Installation and configuration

Trying Solcore

You can try Solcore without installing anything in your computer by using the online service MyBinder.org. To do so, just click in the following badge:

https://mybinder.org/badge_logo.svg

It might take a few minutes to start the server. Be patient! Once launched, this service offers a full-feature Jupyter server with Solcore and all its dependencies installed on it. You can use it to try different features and run the examples shipped with Solcore, but it is not recommended for production: resources in MyBinder are limited and the execution depends on a reliable internet connexion.

Once you are ready to install it in your own machine, go to the next section.

Installing Solcore

Solcore is written mostly in Python, but the Poisson-Drift-diffusion (PDD) solver is written in Fortran to make it more efficient. The following instructions are expected to work in most systems, but check the sections below for OS specific instructions and caveats. In order to install Solcore in your computer, you will need the following:

Pip is normally part of the standard Python installation, but you might need to install setuptools and numpy manually with:

pip install setuptools numpy

Now, installing Solcore should be as easy as writing in the terminal:

pip install solcore

This will download Solcore form the Pypi repository and install the package within the Python packages tree, but it will NOT install the PDD solver, for which you need a suitable Fortran compiler (read this to install your Fortran compiler). Assuming you have a Fortran compiler correctly installed and configured, you can install Solcore with the PDD solver by doing:

pip install solcore
pip install --no-deps --force-reinstall --install-option="--with_pdd" solcore

NOTE: Pip passes the –install-option to all the dependencies of the package and therefore the installation will fail since those dependencies do not have the option “–with_pdd”. That is the reason why, for now, Solcore needs to be installed twice: the first one to install Solcore normally with all the dependencies and the second one re-installs Solcore with PDD support.

And that’s all!! Solcore should be available to be used as with any Python package:

>>> import solcore

    Welcome to Solcore - version 5.6.0
    Copyright (c) 2018, Imperial College, London All rights reserved.
    Software released under the GNU Lesser General Public License.

Alternative installation method

Alternatively, you can download the source from the Solcore GitHub repository, either using ‘git’ or as a zip file using one of the links on the right. If you want to install it, unpack it and run from the directory where setup.py is located (you still need pip, setuptools and numpy installed; see above):

pip install .

or:

pip install . --install-option="--with_pdd"

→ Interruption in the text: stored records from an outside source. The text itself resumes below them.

Lemma own_entry_ok s r d A X t m up :
  synced id init s r d A X t -> event_ok id init s CommitOwn -> ss_up s = m :: up ->
  own_entry s m up /\ others id (drop r (revisionLog (ss_fsm s))) /\
  forall C, follow_all (changesets (drop (Z.to_nat (sm_BaseRev m)) (revisionLog (ss_fsm s)))) (sm_Changeset m) = Ok C ->
    follow_all (changesets (drop r (revisionLog (ss_fsm s)))) X = Ok C.
Proof.
  intros Hsy (Hroom & Hsize) Eu. pose proof (sy_inv _ _ _ _ _ _ _ _ Hsy) as Hinv.
  pose proof (sy_seen _ _ _ _ _ _ _ _ Hsy) as Hr. pose proof (sy_pending _ _ _ _ _ _ _ _ Hsy) as Hp.
  unfold pending_ok, landed, under_way in Hp. rewrite Eu in Hp. rewrite Eu in Hsize. specialize (Hsize m eq_refl).
  destruct (st_waitingForAck (ss_client s)) eqn:Hw; [|by destruct Hp].
  destruct Hp as [(Ho & m' & b & d0 & Em & Hid & Hsub & Hb & Hbr & Ht & Hf & Hasc & Hlast & Ef)|[? _]]; [|done].
  injection Em as -> ->. split; [split; try done|split; [done|]].
  - split; simpl; [|intros d1; rewrite Hb, Nat2Z.id|done|done].
    + rewrite (inv_rev _ _ Hinv). unfold len. lia.
    + unfold textAt in *. rewrite Ht. by intros [= <-].
  - intros (last & El & Hle). simpl in El, Hle. rewrite Hid in El. specialize (Hlast _ El). lia.
  - intros C EC. rewrite Hb, Nat2Z.id, <-(take_drop (r - b) (drop b (revisionLog (ss_fsm s)))), changesets_app, follow_all_app, Ef, drop_drop in EC.
    cbn [obind] in EC. by replace (b + (r - b))%nat with r in EC by lia.
Qed.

If you want to test first if Solcore will work in your computer, without actually installing it, or if you want to become a developer and therefore you need to have it in a more accessible place, you can test if Solcore works with:

python setup.py test

This will also install the Solcore dependencies and run a few tests that probe several of the Solcore tools. If it fails, it will indicate which parts failed to work and why, and you could try to solve them. At the moment, this only cover some of Solcore’s functionality, but it will be expanded with time. The tests related to the PDD solver will fail, of course, since the PDD solver will not be compiled. If you want to test everything, compiling the the PDD solver, just run:

python setup.py test --with_pdd

Install in development mode

If you are planning to develop Solcore further, you would want to have all the files in an accessible place but still being able to use the package from other places and examples, behaving as if it were truly installed. For this, install Solcore in development mode. Download the source from the Solcore GitHub repository as above and then:

pip install -e .[dev]

or:

pip install -e .[dev] --install-option="--with_pdd"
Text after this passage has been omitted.